§ **GOAL OF THE EXERCISE**:
The entries below must be transcribed exactly. Leave nothing out.

(Source records)
Start of Block
(* ===== verification/Kalloc.v ===== *)
(** * The physical page allocator

    [kalloc.c]: the free list is a chain of pointers stored in the free pages
    themselves, so the state is the byte memory, the head pointer and the
    [use_lock] flag.  [kernel_end] stands for the linker's symbol [end]. *)
From S2P Require Import Prelude Cstring.
Local Open Scope Z_scope.

Definition PGSIZE : Z := 4096.
Definition KERNBASE : Z := 0x80000000.
Definition PHYSTOP : Z := 0xE000000.

Definition V2P (a : Z) : Z := u32 (a - KERNBASE).
Definition P2V (a : Z) : Z := u32 (a + KERNBASE).

(** [(((sz)+PGSIZE-1) & ~(PGSIZE-1))] *)
Definition PGROUNDUP (sz : Z) : Z := Z.land (u32 (sz + PGSIZE - 1)) (u32 (Z.lnot (PGSIZE - 1))).

(** A 32-bit little-endian load. *)
Definition mget32 (m : mem) (a : Z) : Z :=
  m a + 2 ^ 8 * m (a + 1) + 2 ^ 16 * m (a + 2) + 2 ^ 24 * m (a + 3).

Record kmem := mkKmem { kmem_mem : mem; freelist : Z; use_lock : bool; kmem_locked : bool }.

Section Kalloc.
Context (kernel_end : Z).

Definition lock_kmem : M kmem unit := fun k =>
  if use_lock k then
    if kmem_locked k then Panic "acquire" else Ret tt (mkKmem (kmem_mem k) (freelist k) (use_lock k) true)
  else Ret tt k.

Definition unlock_kmem : M kmem unit := fun k =>
  if use_lock k then
    if kmem_locked k then Ret tt (mkKmem (kmem_mem k) (freelist k) (use_lock k) false) else Panic "release"
  else Ret tt k.

Definition set_mem (f : mem -> mem) : M kmem unit :=
  modify (fun k => mkKmem (f (kmem_mem k)) (freelist k) (use_lock k) (kmem_locked k)).

Definition set_freelist (r : Z) : M kmem unit :=
  modify (fun k => mkKmem (kmem_mem k) r (use_lock k) (kmem_locked k)).

Definition kfree (v : Z) : M kmem unit :=
  if negb (v mod PGSIZE =? 0) || (v <? kernel_end) || (PHYSTOP <=? V2P v) then panic "kfree"
  else
    set_mem (memset v 1 PGSIZE);;
    lock_kmem;;
    fl ← gets freelist;
    set_mem (mset32 v fl);;
    set_freelist v;;
    unlock_kmem.

Definition kalloc : M kmem Z :=
  lock_kmem;;
  k ← get;
  let r := freelist k in
  when (negb (r =? 0)) (set_freelist (mget32 (kmem_mem k) r));;
  unlock_kmem;;
  mret r.

(** [for(; p + PGSIZE <= (char* )vend; p += PGSIZE) kfree(p);] with [fuel]
    iterations left. *)
Fixpoint freerange_loop (fuel : nat) (p vend : Z) : M kmem unit :=
  match fuel with
  | O => mret tt
  | S fuel' =>
      if u32 (p + PGSIZE) <=? vend then kfree p;; freerange_loop fuel' (u32 (p + PGSIZE)) vend
      else mret tt
  end.

(** No address space holds more than 2^20 pages. *)
Definition freerange (vstart vend : Z) : M kmem unit :=
  freerange_loop (Z.to_nat ((vend - PGROUNDUP vstart) / PGSIZE + 1)) (PGROUNDUP vstart) vend.

Definition kinit1 (vstart vend : Z) : M kmem unit :=
  modify (fun k => mkKmem (kmem_mem k) (freelist k) false false);;
  freerange vstart vend.

Definition kinit2 (vstart vend : Z) : M kmem unit :=
  freerange vstart vend;;
  modify (fun k => mkKmem (kmem_mem k) (freelist k) true (kmem_locked k)).

(** ** The free list *)

(** A page that [kfree] accepts. *)
Definition good_page (v : Z) : Prop :=
  v mod PGSIZE = 0 /\ kernel_end <= v /\ KERNBASE <= v < KERNBASE + PHYSTOP.

(** The chain of free pages from [head] on is [l]. *)
Fixpoint chain (m : mem) (head : Z) (l : list Z) : Prop :=
  match l with
  | [] => head = 0
  | v :: l' => head = v /\ chain m (mget32 m v) l'
  end.

Record kmem_ok (k : kmem) (l : list Z) : Prop := {
  ok_chain : chain (kmem_mem k) (freelist k) l;
  ok_nodup : NoDup l;
  ok_pages v : v ∈ l -> good_page v;
  ok_unlocked : kmem_locked k = false
}.

Lemma mget32_mset32 v x m :
  0 <= v -> v + 4 <= 2 ^ 32 -> is_u32 x -> mget32 (mset32 v x m) v = x.
Proof.
  intros H0 H1 [Hx0 Hx1]. unfold mget32, mset32. rewrite !u32_id by lia.
  rewrite !mset_cases. repeat (case_decide; try lia).
  unfold u8. rewrite !Z.shiftr_div_pow2 by lia. lia.
Qed.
End of Block
§ **YOUR SOLUTION**:
(* ===== verification/Kalloc.v ===== *)
(** * The physical page allocator

    [kalloc.c]: the free list is a chain of pointers stored in the free pages
    themselves, so the state is the byte memory, the head pointer and the
    [use_lock] flag.  [kernel_end] stands for the linker's symbol [end]. *)
From S2P Require Import Prelude Cstring.
Local Open Scope Z_scope.

Definition PGSIZE : Z := 4096.
Definition KERNBASE : Z := 0x80000000.
Definition PHYSTOP : Z := 0xE000000.

Definition V2P (a : Z) : Z := u32 (a - KERNBASE).
Definition P2V (a : Z) : Z := u32 (a + KERNBASE).

(** [(((sz)+PGSIZE-1) & ~(PGSIZE-1))] *)
Definition PGROUNDUP (sz : Z) : Z := Z.land (u32 (sz + PGSIZE - 1)) (u32 (Z.lnot (PGSIZE - 1))).

(** A 32-bit little-endian load. *)
Definition mget32 (m : mem) (a : Z) : Z :=
  m a + 2 ^ 8 * m (a + 1) + 2 ^ 16 * m (a + 2) + 2 ^ 24 * m (a + 3).

Record kmem := mkKmem { kmem_mem : mem; freelist : Z; use_lock : bool; kmem_locked : bool }.

Section Kalloc.
Context (kernel_end : Z).

Definition lock_kmem : M kmem unit := fun k =>
  if use_lock k then
    if kmem_locked k then Panic "acquire" else Ret tt (mkKmem (kmem_mem k) (freelist k) (use_lock k) true)
  else Ret tt k.

Definition unlock_kmem : M kmem unit := fun k =>
  if use_lock k then
    if kmem_locked k then Ret tt (mkKmem (kmem_mem k) (freelist k) (use_lock k) false) else Panic "release"
  else Ret tt k.

Definition set_mem (f : mem -> mem) : M kmem unit :=
  modify (fun k => mkKmem (f (kmem_mem k)) (freelist k) (use_lock k) (kmem_locked k)).

Definition set_freelist (r : Z) : M kmem unit :=
  modify (fun k => mkKmem (kmem_mem k) r (use_lock k) (kmem_locked k)).

Definition kfree (v : Z) : M kmem unit :=
  if negb (v mod PGSIZE =? 0) || (v <? kernel_end) || (PHYSTOP <=? V2P v) then panic "kfree"
  else
    set_mem (memset v 1 PGSIZE);;
    lock_kmem;;
    fl ← gets freelist;
    set_mem (mset32 v fl);;
    set_freelist v;;
    unlock_kmem.

Definition kalloc : M kmem Z :=
  lock_kmem;;
  k ← get;
  let r := freelist k in
  when (negb (r =? 0)) (set_freelist (mget32 (kmem_mem k) r));;
  unlock_kmem;;
  mret r.

(** [for(; p + PGSIZE <= (char* )vend; p += PGSIZE) kfree(p);] with [fuel]
    iterations left. *)
Fixpoint freerange_loop (fuel : nat) (p vend : Z) : M kmem unit :=
  match fuel with
  | O => mret tt
  | S fuel' =>
      if u32 (p + PGSIZE) <=? vend then kfree p;; freerange_loop fuel' (u32 (p + PGSIZE)) vend
      else mret tt
  end.

(** No address space holds more than 2^20 pages. *)
Definition freerange (vstart vend : Z) : M kmem unit :=
  freerange_loop (Z.to_nat ((vend - PGROUNDUP vstart) / PGSIZE + 1)) (PGROUNDUP vstart) vend.

Definition kinit1 (vstart vend : Z) : M kmem unit :=
  modify (fun k => mkKmem (kmem_mem k) (freelist k) false false);;
  freerange vstart vend.

Definition kinit2 (vstart vend : Z) : M kmem unit :=
  freerange vstart vend;;
  modify (fun k => mkKmem (kmem_mem k) (freelist k) true (kmem_locked k)).

(** ** The free list *)

(** A page that [kfree] accepts. *)
Definition good_page (v : Z) : Prop :=
  v mod PGSIZE = 0 /\ kernel_end <= v /\ KERNBASE <= v < KERNBASE + PHYSTOP.

(** The chain of free pages from [head] on is [l]. *)
Fixpoint chain (m : mem) (head : Z) (l : list Z) : Prop :=
  match l with
  | [] => head = 0
  | v :: l' => head = v /\ chain m (mget32 m v) l'
  end.

Record kmem_ok (k : kmem) (l : list Z) : Prop := {
  ok_chain : chain (kmem_mem k) (freelist k) l;
  ok_nodup : NoDup l;
  ok_pages v : v ∈ l -> good_page v;
  ok_unlocked : kmem_locked k = false
}.

Lemma mget32_mset32 v x m :
  0 <= v -> v + 4 <= 2 ^ 32 -> is_u32 x -> mget32 (mset32 v x m) v = x.
Proof.
  intros H0 H1 [Hx0 Hx1]. unfold mget32, mset32. rewrite !u32_id by lia.
  rewrite !mset_cases. repeat (case_decide; try lia).
  unfold u8. rewrite !Z.shiftr_div_pow2 by lia. lia.
Qed.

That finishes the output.